'Don’t try to perfectly time the market': brokers urge focus on resilience as rate decision lands

Rate hold steadies sentiment, but brokers warn pressure remains

'Don’t try to perfectly time the market': brokers urge focus on resilience as rate decision lands

The Bank of England’s decision to hold the base rate at 3.75% was widely expected, but brokers say it does little to ease the underlying pressure on borrowers. 

While the pause offers short-term stability, advisers point to continued movement in lender pricing and affordability constraints that are still shaping how clients approach decisions. 

Nouran Moustafa (pictured top left), of Roxton Wealth, said the decision would likely be welcomed by borrowers, but warned against complacency. 

“Today’s decision to hold the Bank of England base rate at 3.75% will probably be received as a welcome pause, but I don’t think borrowers should confuse a hold with total calm,” she said. “The reality is that, for many clients, this is still a market that requires careful planning rather than guesswork.” 

That shift is becoming more visible in borrower behaviour, with expectations resetting after years of ultra-low rates. 

“A lot of borrowers have now accepted that we are unlikely to return any time soon to the ultra low rate environment people got used to for years, so the conversations are becoming less about waiting for the ‘perfect’ moment and more about making the right decision with the information available today,” Moustafa said. 

Across the market, activity remains steady but more considered.
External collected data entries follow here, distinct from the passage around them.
(** What an attempt waits for: the address, the socket, the protocol header, the response of the member. *)
Inductive Stage :=
  | Translating | Connecting (translatedAddress : AddressImpl) | Initiating (connection : nat)
  | Authenticating (connection : nat) | Done.

(** A deferred promise of a connection. *)
Inductive Promise := Pending | Resolved (connection : nat) | Rejected (e : failure).

(** [a_listed]: its [finally] has not run. *)
Record Attempt := mkAttempt { a_key : string; a_stage : Stage; a_promise : Promise; a_listed : bool }.

Inductive Task := StartConnect | ConnectToCluster | SendState (targetClusterId : UUID L) | FinishShutdown.

Inductive Effect :=
  | Lifecycle (st : LifecycleState) | ConnectionAdded (c : nat) | ConnectionRemoved (c : nat) | ClearNearCaches
  | StateSent (clusterId : UUID L).

(** What [getOrConnectToAddress] and [getOrConnectToMember] return: a settled promise or that of an attempt. *)
Inductive Answer := Settled (p : Promise) | Awaits (attempt : nat).

(** [registry] has the reconnect mode and [asyncStart] too; [running] is the life cycle's flag, [invocationsShutDown]
    that of the invocation service. [answers] keeps the accepted responses of the members, which the client forgets, and
    [effects] what listeners and other components were told; both are only written. *)
Record ConnectionManager := mkManager {
  registry : ConnectionRegistryImpl B;
  connectionIdCounter : nat;
  conns : gmap nat Connection;
  attempts : list Attempt;
  pendingConnections : js_map string nat;
  clusterId : option (UUID L);
  switchingToNextCluster : bool;
  connectToClusterTaskSubmitted : bool;
  connectingMembers : list (string * Answer);
  reconnectToMembersTask : bool;
  failoverConfigProvided : bool;
  running : bool;
  invocationsShutDown : bool;
  cluster : ClusterService L;
  partitions : PartitionServiceImpl L;
  tasks : list Task;
  answers : gmap nat AuthResponse;
  effects : list Effect }.
#[local] Abbreviation CM := ConnectionManager.

Definition newConnectionManager (reg : ConnectionRegistryImpl B) (failover : bool) : CM :=
  mkManager reg 0 ∅ [] [] None false false [] false failover true false newClusterService newPartitionService [] ∅ [].

(** Assignments to the fields. *)
Definition set_registry (r : ConnectionRegistryImpl B) (s : CM) : CM :=
  mkManager r (connectionIdCounter s) (conns s) (attempts s) (pendingConnections s) (clusterId s)
    (switchingToNextCluster s) (connectToClusterTaskSubmitted s) (connectingMembers s) (reconnectToMembersTask s)
    (failoverConfigProvided s) (running s) (invocationsShutDown s) (cluster s) (partitions s) (tasks s) (answers s) (effects s).
Definition set_conns (n : nat) (cs : gmap nat Connection) (s : CM) : CM :=
  mkManager (registry s) n cs (attempts s) (pendingConnections s) (clusterId s)
    (switchingToNextCluster s) (connectToClusterTaskSubmitted s) (connectingMembers s) (reconnectToMembersTask s)
    (failoverConfigProvided s) (running s) (invocationsShutDown s) (cluster s) (partitions s) (tasks s) (answers s) (effects s).
Definition set_attempts (l : list Attempt) (p : js_map string nat) (s : CM) : CM :=
  mkManager (registry s) (connectionIdCounter s) (conns s) l p (clusterId s)
    (switchingToNextCluster s) (connectToClusterTaskSubmitted s) (connectingMembers s) (reconnectToMembersTask s)
    (failoverConfigProvided s) (running s) (invocationsShutDown s) (cluster s) (partitions s) (tasks s) (answers s) (effects s).
Definition set_clusterId (c : option (UUID L)) (s : CM) : CM :=
  mkManager (registry s) (connectionIdCounter s) (conns s) (attempts s) (pendingConnections s) c
    (switchingToNextCluster s) (connectToClusterTaskSubmitted s) (connectingMembers s) (reconnectToMembersTask s)
    (failoverConfigProvided s) (running s) (invocationsShutDown s) (cluster s) (partitions s) (tasks s) (answers s) (effects s).
Definition set_flags (switching submitted reconnect : bool) (s : CM) : CM :=
  mkManager (registry s) (connectionIdCounter s) (conns s) (attempts s) (pendingConnections s) (clusterId s)
    switching submitted (connectingMembers s) reconnect
    (failoverConfigProvided s) (running s) (invocationsShutDown s) (cluster s) (partitions s) (tasks s) (answers s) (effects s).
Definition set_connecting (l : list (string * Answer)) (s : CM) : CM :=
  mkManager (registry s) (connectionIdCounter s) (conns s) (attempts s) (pendingConnections s) (clusterId s)
    (switchingToNextCluster s) (connectToClusterTaskSubmitted s) l (reconnectToMembersTask s)
    (failoverConfigProvided s) (running s) (invocationsShutDown s) (cluster s) (partitions s) (tasks s) (answers s) (effects s).
Definition set_running (b inv : bool) (s : CM) : CM :=
  mkManager (registry s) (connectionIdCounter s) (conns s) (attempts s) (pendingConnections s) (clusterId s)
    (switchingToNextCluster s) (connectToClusterTaskSubmitted s) (connectingMembers s) (reconnectToMembersTask s)
    (failoverConfigProvided s) b inv (cluster s) (partitions s) (tasks s) (answers s) (effects s).
Definition set_services (c : ClusterService L) (p : PartitionServiceImpl L) (s : CM) : CM :=
  mkManager (registry s) (connectionIdCounter s) (conns s) (attempts s) (pendingConnections s) (clusterId s)
    (switchingToNextCluster s) (connectToClusterTaskSubmitted s) (connectingMembers s) (reconnectToMembersTask s)
    (failoverConfigProvided s) (running s) (invocationsShutDown s) c p (tasks s) (answers s) (effects s).
Definition set_tasks (l : list Task) (s : CM) : CM :=
  mkManager (registry s) (connectionIdCounter s) (conns s) (attempts s) (pendingConnections s) (clusterId s)
    (switchingToNextCluster s) (connectToClusterTaskSubmitted s) (connectingMembers s) (reconnectToMembersTask s)
    (failoverConfigProvided s) (running s) (invocationsShutDown s) (cluster s) (partitions s) l (answers s) (effects s).
Definition set_answers (a : gmap nat AuthResponse) (s : CM) : CM :=
  mkManager (registry s) (connectionIdCounter s) (conns s) (attempts s) (pendingConnections s) (clusterId s)
    (switchingToNextCluster s) (connectToClusterTaskSubmitted s) (connectingMembers s) (reconnectToMembersTask s)
    (failoverConfigProvided s) (running s) (invocationsShutDown s) (cluster s) (partitions s) (tasks s) a (effects s).
Definition emit (e : Effect) (s : CM) : CM :=
  mkManager (registry s) (connectionIdCounter s) (conns s) (attempts s) (pendingConnections s) (clusterId s)
    (switchingToNextCluster s) (connectToClusterTaskSubmitted s) (connectingMembers s) (reconnectToMembersTask s)
    (failoverConfigProvided s) (running s) (invocationsShutDown s) (cluster s) (partitions s) (tasks s) (answers s)
    (effects s ++ [e]).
Borrowers nearing the end of fixed deals are engaging earlier, first-time buyers are taking a more cautious approach to affordability, and landlords are placing greater emphasis on deal viability. 

That change has not removed urgency, but altered its nature. 

“It is no longer panic-driven urgency, but more of a practical urgency. Clients understand that even if the base rate holds, mortgage pricing can still move, lenders can still reprice, and affordability can still shift,” Moustafa added. 

Katrina Horstead (pictured top, left centre), of Versed, pointed to continued adjustment from lenders, with recent repricing reflecting a correction after earlier caution rather than a clear directional move. 

“The key message we are giving clients is to focus on securing the right deal for their circumstances and ensuring their plans remain resilient, rather than trying to predict the exact timing of rate changes,” she said. 

For some, however, the decision carries a more restrictive undertone. Harry Arnold (pictured top, right), of Anderson Harris, said that, against earlier expectations of cuts, holding rates effectively tightens conditions. 

“Keeping rates as they are is in effect a de facto hike from where base was heading, so those cuts pencilled in not happening is in many ways restrictive in itself,” he said. 

He pointed to a changing economic backdrop, with elevated rates and rising unemployment shaping the environment borrowers are navigating. 

“The economy is in a very different place to the one we found ourselves in at the outset of the Ukraine conflict. Rates are already elevated and unemployment is rising. Not much bargaining power amongst employees and global inflation at around 2.5%,” Arnold said. 

Ahead of the decision, brokers had already flagged how geopolitical tensions were complicating the outlook for rate policy. Graham Taylor (pictured top, centre right), of Hudson Rose, said competing pressures continue to pull expectations in different directions. 

“Inflationary pressures as a result of the war may point to increases in the base rate further this year, however given the knock on effects on growth there is a valid argument to say the Bank may opt to reduce the rate at some point to help stimulate the economy,” he said. 

He added that borrowers remain highly sensitive to rate changes, particularly those coming off historically low deals, with advisers continuing to encourage clients to secure options early and review before completion. 

Jeni Browne (pictured top, centre), of Mortgage Finance Brokers, said policymakers remain constrained by competing economic forces. 

“With the certainty of inflation but an underperforming economy the MPC are caught between a rock and hard place,” she said. “Fixed rates may soften a little if the Middle East conflict is resolved soon but any further escalation puts further fixed rate hikes and also possible base rate hikes into the realms of ‘highly likely’.” 

The decision signals stability, but the strategy has not changed. As Moustafa put it: “don’t try to perfectly time the market – build a mortgage plan that works now, remains affordable, and gives you resilience if rates stay higher for longer than expected.”